● **What to work on**:
Only an exact copy of the entries will serve as the answer.

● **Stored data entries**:
Lemma construct_completed m here l :
  good here → length l = m → Forall (λ j, j < anchor) l → completed_first (construct points (Some s) m here l).
Proof.
  revert here l. induction m as [|m IH]; intros here l Hh Hm Hl.
  { exists [], []. by split. }
  destruct (decide (Exists complete l)) as [He|Hno].
  - destruct (nearest_complete here 0 l 0 Hh Hl He) as (k & x & Hk & Hx & Hc). simpl. unfold nearest.
    rewrite Hk, Nat.add_0_l. destruct (swap_remove_some k l ltac:(by eapply lookup_lt_Some)) as (x' & l' & Hs). rewrite Hs.
    assert (x' = x) as ->.
    { unfold swap_remove in Hs. rewrite Hx in Hs. apply bind_Some in Hs as (y & Hy & Hs). simplify_eq.
      by apply bind_Some in Hs as (z & _ & ?); simplify_eq. }
    pose proof (swap_remove_perm _ _ _ _ Hs) as Hp. rewrite Hp in Hl. apply Forall_cons in Hl as [Hxn Hl'].
    destruct (IH x l') as (a & b & E & Ha & Hb); [by right| |done|].
    { apply Permutation_length in Hp. simpl in Hp. lia. }
    exists (x :: a), b. rewrite E. split; [done|]. split; [by constructor|done].
  - exists [], (construct points (Some s) (S m) here l). split; [done|]. split; [done|].
    rewrite (construct_perm points (Some s) (S m) here l Hm). by apply Forall_Exists_neg.
Qed.

Lemma improve_completed q b ij :
  1 ≤ ij.1 → ij.1 < ij.2 → ij.2 < S (length q) → Forall (λ j, j < anchor) q → completed_first q →
  ∃ q', (improve points (Some s) (anchor :: q, b) ij).1 = anchor :: q' ∧ completed_first q' ∧ q' ≡ₚ q.
Proof.
  destruct ij as [i j]. cbn [fst snd]. intros Hi Hij Hj Hq (u & v & -> & Hu & Hv). cbn [improve fst snd].
  destruct (shorter points (Some s) (anchor :: u ++ v) i j) eqn:Es; [|by exists (u ++ v); repeat split; [by exists u, v|]].
  assert (∀ k, 1 ≤ k → k ≤ j → node (anchor :: u ++ v) k < anchor) as Hlt.
  { intros k Hk Hkj. destruct k as [|k]; [lia|]. unfold node. simpl.
    destruct (lookup_lt_is_Some_2 (u ++ v) k ltac:(simpl in Hj; lia)) as [x Hx]. rewrite Hx. simpl.
    rewrite Forall_lookup in Hq. by eapply Hq. }
  assert (complete (node (anchor :: u ++ v) j)) as Hcj.
  { unfold shorter in Es. apply ltb_not_nan in Es as [Es _]. apply add_not_nan in Es as [Es _].
    unfold after in Es. apply add_not_nan in Es as [Es _].
    destruct (decide (complete (node (anchor :: u ++ v) j))) as [|Hn]; [done|].
    destruct Es. apply dist_incomplete; [|apply Hlt; lia|done].
    destruct (decide (i = 1)) as [->|]; [done|]. apply Nat.lt_le_incl, Hlt; lia. }
  assert (j ≤ length u) as Hju.
  { destruct (decide (j ≤ length u)) as [|Hgt]; [done|]. destruct j as [|j]; [lia|].
    unfold node in Hcj. simpl in Hcj, Hj. rewrite lookup_app_r in Hcj by lia.
    destruct (lookup_lt_is_Some_2 v (j - length u)) as [x Hx]; [rewrite length_app in Hj; lia|]. rewrite Hx in Hcj.
    rewrite Forall_lookup in Hv. by destruct (Hv _ _ Hx). }
  destruct (reverse_part_cons i j anchor u ltac:(lia) ltac:(lia)) as (u' & E & P).
  exists (u' ++ v). split; [|split; [|by rewrite P]].
  - cbn [fst]. change (anchor :: u' ++ v) with ((anchor :: u') ++ v). rewrite <-E. unfold reverse_part. change (anchor :: u ++ v) with ((anchor :: u) ++ v).
    rewrite take_app_le, !drop_app_le by (simpl; lia).
    rewrite take_app_le by (rewrite length_drop; simpl; lia). by rewrite <-!app_assoc.
  - exists u', v. split; [done|]. by rewrite P.
Qed.
Lemma improves_completed l q b :
  (∀ i j, (i, j) ∈ l → 1 ≤ i ∧ i < j ∧ j < S (length q)) → Forall (λ j, j < anchor) q → completed_first q →
  ∃ q', (foldl (improve points (Some s)) (anchor :: q, b) l).1 = anchor :: q' ∧ completed_first q' ∧ q' ≡ₚ q.
Proof.
  revert q b. induction l as [|[i j] l IH]; intros q b Hl Hq Hc; [by exists q|].
  destruct (Hl i j) as (Hi & Hij & Hj); [by left|].
  destruct (improve_completed q b (i, j) Hi Hij Hj Hq Hc) as (q1 & E1 & Hc1 & P1). cbn [foldl].
  destruct (improve points (Some s) (anchor :: q, b) (i, j)) as [p1 b1]. simpl in E1. subst p1.
  destruct (IH q1 b1) as (q2 & E2 & Hc2 & P2).
  - intros i' j' Hin. rewrite P1. apply Hl. by right.
  - by rewrite P1.
  - done.
  - exists q2. split; [done|]. split; [done|]. by rewrite P2.
Qed.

● **Result of the task**:
Lemma construct_completed m here l :
  good here → length l = m → Forall (λ j, j < anchor) l → completed_first (construct points (Some s) m here l).
Proof.
  revert here l. induction m as [|m IH]; intros here l Hh Hm Hl.
  { exists [], []. by split. }
  destruct (decide (Exists complete l)) as [He|Hno].
  - destruct (nearest_complete here 0 l 0 Hh Hl He) as (k & x & Hk & Hx & Hc). simpl. unfold nearest.
    rewrite Hk, Nat.add_0_l. destruct (swap_remove_some k l ltac:(by eapply lookup_lt_Some)) as (x' & l' & Hs). rewrite Hs.
    assert (x' = x) as ->.
    { unfold swap_remove in Hs. rewrite Hx in Hs. apply bind_Some in Hs as (y & Hy & Hs). simplify_eq.
      by apply bind_Some in Hs as (z & _ & ?); simplify_eq. }
    pose proof (swap_remove_perm _ _ _ _ Hs) as Hp. rewrite Hp in Hl. apply Forall_cons in Hl as [Hxn Hl'].
    destruct (IH x l') as (a & b & E & Ha & Hb); [by right| |done|].
    { apply Permutation_length in Hp. simpl in Hp. lia. }
    exists (x :: a), b. rewrite E. split; [done|]. split; [by constructor|done].
  - exists [], (construct points (Some s) (S m) here l). split; [done|]. split; [done|].
    rewrite (construct_perm points (Some s) (S m) here l Hm). by apply Forall_Exists_neg.
Qed.

Lemma improve_completed q b ij :
  1 ≤ ij.1 → ij.1 < ij.2 → ij.2 < S (length q) → Forall (λ j, j < anchor) q → completed_first q →
  ∃ q', (improve points (Some s) (anchor :: q, b) ij).1 = anchor :: q' ∧ completed_first q' ∧ q' ≡ₚ q.
Proof.
  destruct ij as [i j]. cbn [fst snd]. intros Hi Hij Hj Hq (u & v & -> & Hu & Hv). cbn [improve fst snd].
  destruct (shorter points (Some s) (anchor :: u ++ v) i j) eqn:Es; [|by exists (u ++ v); repeat split; [by exists u, v|]].
  assert (∀ k, 1 ≤ k → k ≤ j → node (anchor :: u ++ v) k < anchor) as Hlt.
  { intros k Hk Hkj. destruct k as [|k]; [lia|]. unfold node. simpl.
    destruct (lookup_lt_is_Some_2 (u ++ v) k ltac:(simpl in Hj; lia)) as [x Hx]. rewrite Hx. simpl.
    rewrite Forall_lookup in Hq. by eapply Hq. }
  assert (complete (node (anchor :: u ++ v) j)) as Hcj.
  { unfold shorter in Es. apply ltb_not_nan in Es as [Es _]. apply add_not_nan in Es as [Es _].
    unfold after in Es. apply add_not_nan in Es as [Es _].
    destruct (decide (complete (node (anchor :: u ++ v) j))) as [|Hn]; [done|].
    destruct Es. apply dist_incomplete; [|apply Hlt; lia|done].
    destruct (decide (i = 1)) as [->|]; [done|]. apply Nat.lt_le_incl, Hlt; lia. }
  assert (j ≤ length u) as Hju.
  { destruct (decide (j ≤ length u)) as [|Hgt]; [done|]. destruct j as [|j]; [lia|].
    unfold node in Hcj. simpl in Hcj, Hj. rewrite lookup_app_r in Hcj by lia.
    destruct (lookup_lt_is_Some_2 v (j - length u)) as [x Hx]; [rewrite length_app in Hj; lia|]. rewrite Hx in Hcj.
    rewrite Forall_lookup in Hv. by destruct (Hv _ _ Hx). }
  destruct (reverse_part_cons i j anchor u ltac:(lia) ltac:(lia)) as (u' & E & P).
  exists (u' ++ v). split; [|split; [|by rewrite P]].
  - cbn [fst]. change (anchor :: u' ++ v) with ((anchor :: u') ++ v). rewrite <-E. unfold reverse_part. change (anchor :: u ++ v) with ((anchor :: u) ++ v).
    rewrite take_app_le, !drop_app_le by (simpl; lia).
    rewrite take_app_le by (rewrite length_drop; simpl; lia). by rewrite <-!app_assoc.
  - exists u', v. split; [done|]. by rewrite P.
Qed.
Lemma improves_completed l q b :
  (∀ i j, (i, j) ∈ l → 1 ≤ i ∧ i < j ∧ j < S (length q)) → Forall (λ j, j < anchor) q → completed_first q →
  ∃ q', (foldl (improve points (Some s)) (anchor :: q, b) l).1 = anchor :: q' ∧ completed_first q' ∧ q' ≡ₚ q.
Proof.
  revert q b. induction l as [|[i j] l IH]; intros q b Hl Hq Hc; [by exists q|].
  destruct (Hl i j) as (Hi & Hij & Hj); [by left|].
  destruct (improve_completed q b (i, j) Hi Hij Hj Hq Hc) as (q1 & E1 & Hc1 & P1). cbn [foldl].
  destruct (improve points (Some s) (anchor :: q, b) (i, j)) as [p1 b1]. simpl in E1. subst p1.
  destruct (IH q1 b1) as (q2 & E2 & Hc2 & P2).
  - intros i' j' Hin. rewrite P1. apply Hl. by right.
  - by rewrite P1.
  - done.
  - exists q2. split; [done|]. split; [done|]. by rewrite P2.
Qed.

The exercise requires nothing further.